=== Your task ===
Count the lines in the records below that contain the word "Htid", and give that figure alone.

=== Task data ===

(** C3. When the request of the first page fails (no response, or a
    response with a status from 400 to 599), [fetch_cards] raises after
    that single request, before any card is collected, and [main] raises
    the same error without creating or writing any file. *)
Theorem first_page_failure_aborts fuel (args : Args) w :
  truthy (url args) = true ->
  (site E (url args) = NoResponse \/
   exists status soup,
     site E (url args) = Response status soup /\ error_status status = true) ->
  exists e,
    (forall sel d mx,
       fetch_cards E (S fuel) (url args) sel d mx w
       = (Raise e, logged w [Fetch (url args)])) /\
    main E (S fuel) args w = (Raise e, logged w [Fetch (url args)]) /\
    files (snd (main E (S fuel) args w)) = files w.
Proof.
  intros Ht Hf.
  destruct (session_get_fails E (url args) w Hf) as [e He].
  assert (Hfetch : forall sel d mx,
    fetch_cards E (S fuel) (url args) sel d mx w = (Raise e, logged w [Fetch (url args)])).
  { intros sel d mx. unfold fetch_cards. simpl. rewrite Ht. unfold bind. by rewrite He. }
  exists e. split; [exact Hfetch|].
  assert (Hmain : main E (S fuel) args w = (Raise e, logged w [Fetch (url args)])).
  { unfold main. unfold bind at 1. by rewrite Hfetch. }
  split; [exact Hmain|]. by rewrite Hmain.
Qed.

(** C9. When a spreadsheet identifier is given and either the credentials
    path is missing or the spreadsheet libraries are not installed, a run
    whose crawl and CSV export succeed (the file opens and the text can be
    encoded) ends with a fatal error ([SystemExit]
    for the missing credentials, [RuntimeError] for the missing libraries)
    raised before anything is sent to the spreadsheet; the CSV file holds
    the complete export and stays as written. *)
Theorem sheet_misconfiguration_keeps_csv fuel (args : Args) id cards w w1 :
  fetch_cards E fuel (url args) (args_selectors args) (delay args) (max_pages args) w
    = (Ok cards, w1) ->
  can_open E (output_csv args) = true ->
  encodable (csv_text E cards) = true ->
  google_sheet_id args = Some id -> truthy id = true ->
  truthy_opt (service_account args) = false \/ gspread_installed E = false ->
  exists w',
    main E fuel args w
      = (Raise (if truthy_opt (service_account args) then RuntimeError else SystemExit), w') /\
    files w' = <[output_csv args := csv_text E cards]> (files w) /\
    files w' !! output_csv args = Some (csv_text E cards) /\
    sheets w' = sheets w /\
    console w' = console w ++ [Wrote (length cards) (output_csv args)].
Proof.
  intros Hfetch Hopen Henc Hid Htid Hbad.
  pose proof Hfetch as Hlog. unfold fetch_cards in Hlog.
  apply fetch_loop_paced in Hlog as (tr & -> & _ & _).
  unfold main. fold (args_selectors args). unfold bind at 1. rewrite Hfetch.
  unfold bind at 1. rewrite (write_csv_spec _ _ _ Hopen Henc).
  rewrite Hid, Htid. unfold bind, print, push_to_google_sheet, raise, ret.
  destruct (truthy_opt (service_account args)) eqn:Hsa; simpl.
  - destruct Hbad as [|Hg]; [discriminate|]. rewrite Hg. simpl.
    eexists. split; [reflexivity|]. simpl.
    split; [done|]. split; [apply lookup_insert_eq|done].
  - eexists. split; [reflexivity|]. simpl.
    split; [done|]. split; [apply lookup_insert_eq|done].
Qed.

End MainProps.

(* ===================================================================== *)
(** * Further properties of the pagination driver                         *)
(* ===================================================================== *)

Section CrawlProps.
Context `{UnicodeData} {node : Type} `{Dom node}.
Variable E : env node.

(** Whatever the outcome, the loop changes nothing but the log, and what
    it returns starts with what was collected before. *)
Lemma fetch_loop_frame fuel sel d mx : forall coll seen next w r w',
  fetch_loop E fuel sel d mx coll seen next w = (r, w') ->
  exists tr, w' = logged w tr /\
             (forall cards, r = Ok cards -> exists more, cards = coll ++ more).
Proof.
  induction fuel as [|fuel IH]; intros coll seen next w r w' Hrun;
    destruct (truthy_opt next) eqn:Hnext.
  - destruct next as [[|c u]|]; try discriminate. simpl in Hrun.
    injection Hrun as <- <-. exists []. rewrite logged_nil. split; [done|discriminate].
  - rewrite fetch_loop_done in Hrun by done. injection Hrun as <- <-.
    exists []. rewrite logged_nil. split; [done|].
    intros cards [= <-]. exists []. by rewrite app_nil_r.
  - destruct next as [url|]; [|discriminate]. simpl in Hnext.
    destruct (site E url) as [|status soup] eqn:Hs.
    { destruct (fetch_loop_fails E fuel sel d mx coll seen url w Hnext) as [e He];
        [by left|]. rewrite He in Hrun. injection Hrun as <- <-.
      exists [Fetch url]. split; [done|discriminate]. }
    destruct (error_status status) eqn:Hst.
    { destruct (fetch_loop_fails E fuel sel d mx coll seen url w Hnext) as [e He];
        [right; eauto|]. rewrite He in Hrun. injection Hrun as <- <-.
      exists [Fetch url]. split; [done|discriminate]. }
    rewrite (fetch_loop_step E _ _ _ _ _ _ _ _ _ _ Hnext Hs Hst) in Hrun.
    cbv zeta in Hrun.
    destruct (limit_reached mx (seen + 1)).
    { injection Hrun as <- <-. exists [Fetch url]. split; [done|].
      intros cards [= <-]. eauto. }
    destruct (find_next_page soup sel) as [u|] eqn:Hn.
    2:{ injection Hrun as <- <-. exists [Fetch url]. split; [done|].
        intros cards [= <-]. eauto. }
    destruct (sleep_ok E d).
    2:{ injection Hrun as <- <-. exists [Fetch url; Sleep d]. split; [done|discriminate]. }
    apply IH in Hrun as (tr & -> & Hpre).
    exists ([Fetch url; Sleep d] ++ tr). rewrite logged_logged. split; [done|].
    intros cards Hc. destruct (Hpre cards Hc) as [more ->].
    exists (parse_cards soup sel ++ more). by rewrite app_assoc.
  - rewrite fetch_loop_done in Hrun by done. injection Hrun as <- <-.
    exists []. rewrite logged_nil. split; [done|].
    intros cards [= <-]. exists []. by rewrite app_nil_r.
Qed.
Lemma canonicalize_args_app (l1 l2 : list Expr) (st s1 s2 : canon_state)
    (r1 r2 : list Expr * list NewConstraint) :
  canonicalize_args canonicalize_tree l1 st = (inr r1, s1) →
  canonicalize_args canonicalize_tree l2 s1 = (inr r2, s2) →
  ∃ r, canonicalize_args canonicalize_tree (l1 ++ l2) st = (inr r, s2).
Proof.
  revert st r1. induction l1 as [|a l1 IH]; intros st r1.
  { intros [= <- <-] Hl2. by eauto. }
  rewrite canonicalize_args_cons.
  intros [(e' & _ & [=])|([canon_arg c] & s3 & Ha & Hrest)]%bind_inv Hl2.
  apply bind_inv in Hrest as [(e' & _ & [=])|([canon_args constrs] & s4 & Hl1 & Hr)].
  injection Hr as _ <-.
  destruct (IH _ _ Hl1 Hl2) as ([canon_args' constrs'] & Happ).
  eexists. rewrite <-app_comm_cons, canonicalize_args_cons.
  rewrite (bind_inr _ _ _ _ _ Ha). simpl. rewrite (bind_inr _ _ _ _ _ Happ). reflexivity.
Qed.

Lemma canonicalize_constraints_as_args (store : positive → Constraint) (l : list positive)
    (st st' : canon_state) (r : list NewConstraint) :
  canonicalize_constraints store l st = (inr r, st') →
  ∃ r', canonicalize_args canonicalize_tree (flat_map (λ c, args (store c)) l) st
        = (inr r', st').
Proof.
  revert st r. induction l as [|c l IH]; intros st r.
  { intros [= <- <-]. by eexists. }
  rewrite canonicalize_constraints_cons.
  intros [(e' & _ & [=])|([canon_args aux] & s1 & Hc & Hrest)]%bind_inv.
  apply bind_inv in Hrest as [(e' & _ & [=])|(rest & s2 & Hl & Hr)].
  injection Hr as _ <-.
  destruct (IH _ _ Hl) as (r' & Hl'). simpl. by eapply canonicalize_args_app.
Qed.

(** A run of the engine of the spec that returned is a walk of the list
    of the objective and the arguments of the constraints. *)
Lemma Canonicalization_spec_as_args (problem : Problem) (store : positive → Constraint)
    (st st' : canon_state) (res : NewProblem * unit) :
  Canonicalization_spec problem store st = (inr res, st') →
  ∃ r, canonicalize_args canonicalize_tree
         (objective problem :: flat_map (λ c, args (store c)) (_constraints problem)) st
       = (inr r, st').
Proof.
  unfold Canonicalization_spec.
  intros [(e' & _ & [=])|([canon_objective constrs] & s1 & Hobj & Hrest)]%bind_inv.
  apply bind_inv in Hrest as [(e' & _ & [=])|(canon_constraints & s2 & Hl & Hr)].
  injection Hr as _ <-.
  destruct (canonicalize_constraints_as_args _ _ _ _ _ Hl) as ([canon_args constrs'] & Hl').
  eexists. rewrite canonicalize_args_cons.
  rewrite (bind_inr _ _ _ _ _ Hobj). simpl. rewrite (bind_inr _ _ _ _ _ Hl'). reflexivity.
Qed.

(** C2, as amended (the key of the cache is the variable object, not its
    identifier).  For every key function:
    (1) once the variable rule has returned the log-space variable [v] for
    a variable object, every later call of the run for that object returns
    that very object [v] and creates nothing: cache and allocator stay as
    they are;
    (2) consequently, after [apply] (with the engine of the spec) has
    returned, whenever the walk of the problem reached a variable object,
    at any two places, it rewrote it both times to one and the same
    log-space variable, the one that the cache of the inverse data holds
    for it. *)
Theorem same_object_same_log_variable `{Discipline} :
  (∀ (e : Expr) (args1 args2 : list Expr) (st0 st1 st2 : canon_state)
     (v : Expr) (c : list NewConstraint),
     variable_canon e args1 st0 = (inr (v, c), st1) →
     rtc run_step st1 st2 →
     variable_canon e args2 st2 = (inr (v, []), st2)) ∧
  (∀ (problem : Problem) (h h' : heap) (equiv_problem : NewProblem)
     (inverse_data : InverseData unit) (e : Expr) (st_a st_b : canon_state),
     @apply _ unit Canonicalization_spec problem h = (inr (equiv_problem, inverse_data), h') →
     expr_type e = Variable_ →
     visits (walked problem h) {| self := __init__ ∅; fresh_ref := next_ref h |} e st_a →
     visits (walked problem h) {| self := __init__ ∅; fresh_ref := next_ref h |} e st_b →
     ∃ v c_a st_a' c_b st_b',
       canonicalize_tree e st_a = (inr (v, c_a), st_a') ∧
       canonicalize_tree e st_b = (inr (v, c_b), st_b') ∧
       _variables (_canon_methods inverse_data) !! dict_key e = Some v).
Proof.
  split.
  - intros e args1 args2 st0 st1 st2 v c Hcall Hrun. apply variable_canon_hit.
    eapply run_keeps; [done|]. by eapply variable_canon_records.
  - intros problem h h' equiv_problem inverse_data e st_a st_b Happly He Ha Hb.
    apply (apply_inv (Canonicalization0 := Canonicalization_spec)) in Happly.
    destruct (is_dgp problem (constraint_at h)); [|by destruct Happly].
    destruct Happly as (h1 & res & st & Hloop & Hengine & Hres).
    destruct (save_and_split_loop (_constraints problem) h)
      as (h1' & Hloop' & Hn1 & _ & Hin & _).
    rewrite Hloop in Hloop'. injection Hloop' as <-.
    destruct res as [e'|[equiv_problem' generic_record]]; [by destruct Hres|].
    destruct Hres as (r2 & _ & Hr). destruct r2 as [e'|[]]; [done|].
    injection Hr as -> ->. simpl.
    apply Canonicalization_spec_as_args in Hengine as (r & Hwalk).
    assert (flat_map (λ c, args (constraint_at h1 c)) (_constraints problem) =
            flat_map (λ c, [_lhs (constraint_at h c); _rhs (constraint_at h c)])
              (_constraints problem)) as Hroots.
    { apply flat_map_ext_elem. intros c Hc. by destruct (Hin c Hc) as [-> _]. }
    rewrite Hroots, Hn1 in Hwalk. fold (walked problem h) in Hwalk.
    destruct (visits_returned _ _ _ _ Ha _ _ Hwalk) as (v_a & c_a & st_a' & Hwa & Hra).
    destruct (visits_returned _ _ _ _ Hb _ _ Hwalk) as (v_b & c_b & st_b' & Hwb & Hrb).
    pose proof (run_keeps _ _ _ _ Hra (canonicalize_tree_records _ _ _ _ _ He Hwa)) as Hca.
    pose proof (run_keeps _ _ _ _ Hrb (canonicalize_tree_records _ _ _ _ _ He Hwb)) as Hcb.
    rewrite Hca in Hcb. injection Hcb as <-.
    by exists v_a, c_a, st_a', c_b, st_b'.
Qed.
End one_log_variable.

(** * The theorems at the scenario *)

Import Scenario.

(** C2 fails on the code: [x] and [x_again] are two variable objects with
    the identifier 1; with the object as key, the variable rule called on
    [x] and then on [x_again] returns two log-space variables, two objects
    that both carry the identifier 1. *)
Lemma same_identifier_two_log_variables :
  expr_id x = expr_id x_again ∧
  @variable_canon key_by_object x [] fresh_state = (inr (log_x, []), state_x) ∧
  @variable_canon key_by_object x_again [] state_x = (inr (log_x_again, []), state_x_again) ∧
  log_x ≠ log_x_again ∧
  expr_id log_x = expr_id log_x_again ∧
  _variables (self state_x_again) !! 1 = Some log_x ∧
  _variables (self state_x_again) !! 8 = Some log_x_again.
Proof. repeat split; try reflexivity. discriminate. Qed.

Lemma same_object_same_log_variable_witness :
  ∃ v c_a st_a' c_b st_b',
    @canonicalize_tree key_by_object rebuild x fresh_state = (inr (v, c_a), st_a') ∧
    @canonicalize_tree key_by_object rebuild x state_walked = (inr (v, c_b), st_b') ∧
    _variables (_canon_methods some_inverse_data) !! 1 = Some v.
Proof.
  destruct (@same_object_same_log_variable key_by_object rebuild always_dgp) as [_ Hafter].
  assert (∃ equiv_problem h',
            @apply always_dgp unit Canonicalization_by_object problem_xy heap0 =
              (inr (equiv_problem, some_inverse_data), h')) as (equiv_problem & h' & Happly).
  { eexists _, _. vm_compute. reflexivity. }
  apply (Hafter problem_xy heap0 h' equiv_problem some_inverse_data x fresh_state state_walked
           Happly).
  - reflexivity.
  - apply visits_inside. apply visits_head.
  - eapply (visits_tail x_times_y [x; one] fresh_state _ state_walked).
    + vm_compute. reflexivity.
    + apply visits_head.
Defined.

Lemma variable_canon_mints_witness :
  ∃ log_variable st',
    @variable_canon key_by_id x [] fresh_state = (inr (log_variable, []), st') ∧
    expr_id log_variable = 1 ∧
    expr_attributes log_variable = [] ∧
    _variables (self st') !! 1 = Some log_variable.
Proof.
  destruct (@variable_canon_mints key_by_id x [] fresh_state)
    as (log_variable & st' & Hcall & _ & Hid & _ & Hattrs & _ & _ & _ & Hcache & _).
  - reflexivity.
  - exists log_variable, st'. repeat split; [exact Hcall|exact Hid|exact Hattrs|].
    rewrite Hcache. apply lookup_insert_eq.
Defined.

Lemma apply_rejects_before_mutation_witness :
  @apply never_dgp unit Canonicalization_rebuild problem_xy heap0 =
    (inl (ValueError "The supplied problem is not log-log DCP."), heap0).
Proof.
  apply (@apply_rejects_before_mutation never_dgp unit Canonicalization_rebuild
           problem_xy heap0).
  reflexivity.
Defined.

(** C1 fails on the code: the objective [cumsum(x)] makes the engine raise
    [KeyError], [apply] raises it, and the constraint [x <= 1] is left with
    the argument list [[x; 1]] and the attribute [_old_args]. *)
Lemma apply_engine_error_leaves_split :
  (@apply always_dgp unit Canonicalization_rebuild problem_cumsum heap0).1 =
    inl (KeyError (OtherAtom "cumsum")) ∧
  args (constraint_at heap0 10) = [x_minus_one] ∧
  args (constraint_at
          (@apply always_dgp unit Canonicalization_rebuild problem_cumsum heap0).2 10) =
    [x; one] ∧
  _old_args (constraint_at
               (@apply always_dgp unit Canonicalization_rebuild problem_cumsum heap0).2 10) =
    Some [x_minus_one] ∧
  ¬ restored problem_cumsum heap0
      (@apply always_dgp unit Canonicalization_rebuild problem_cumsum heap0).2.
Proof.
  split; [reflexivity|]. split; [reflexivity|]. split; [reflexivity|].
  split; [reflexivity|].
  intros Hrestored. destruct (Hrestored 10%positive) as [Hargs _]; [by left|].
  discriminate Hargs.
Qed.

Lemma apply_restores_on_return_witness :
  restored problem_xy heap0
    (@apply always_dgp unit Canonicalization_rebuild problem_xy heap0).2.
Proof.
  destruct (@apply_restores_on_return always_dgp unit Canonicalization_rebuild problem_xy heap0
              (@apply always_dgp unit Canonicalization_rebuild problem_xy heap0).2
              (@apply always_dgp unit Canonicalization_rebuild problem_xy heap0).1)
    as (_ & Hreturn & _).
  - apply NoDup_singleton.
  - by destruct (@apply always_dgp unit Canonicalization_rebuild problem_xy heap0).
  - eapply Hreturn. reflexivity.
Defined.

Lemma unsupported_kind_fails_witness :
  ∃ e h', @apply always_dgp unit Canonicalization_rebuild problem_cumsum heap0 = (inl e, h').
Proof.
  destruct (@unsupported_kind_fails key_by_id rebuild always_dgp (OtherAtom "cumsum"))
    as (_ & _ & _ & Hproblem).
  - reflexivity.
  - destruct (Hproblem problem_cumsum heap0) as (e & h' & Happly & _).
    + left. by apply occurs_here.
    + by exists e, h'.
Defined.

=== Problem solution ===
2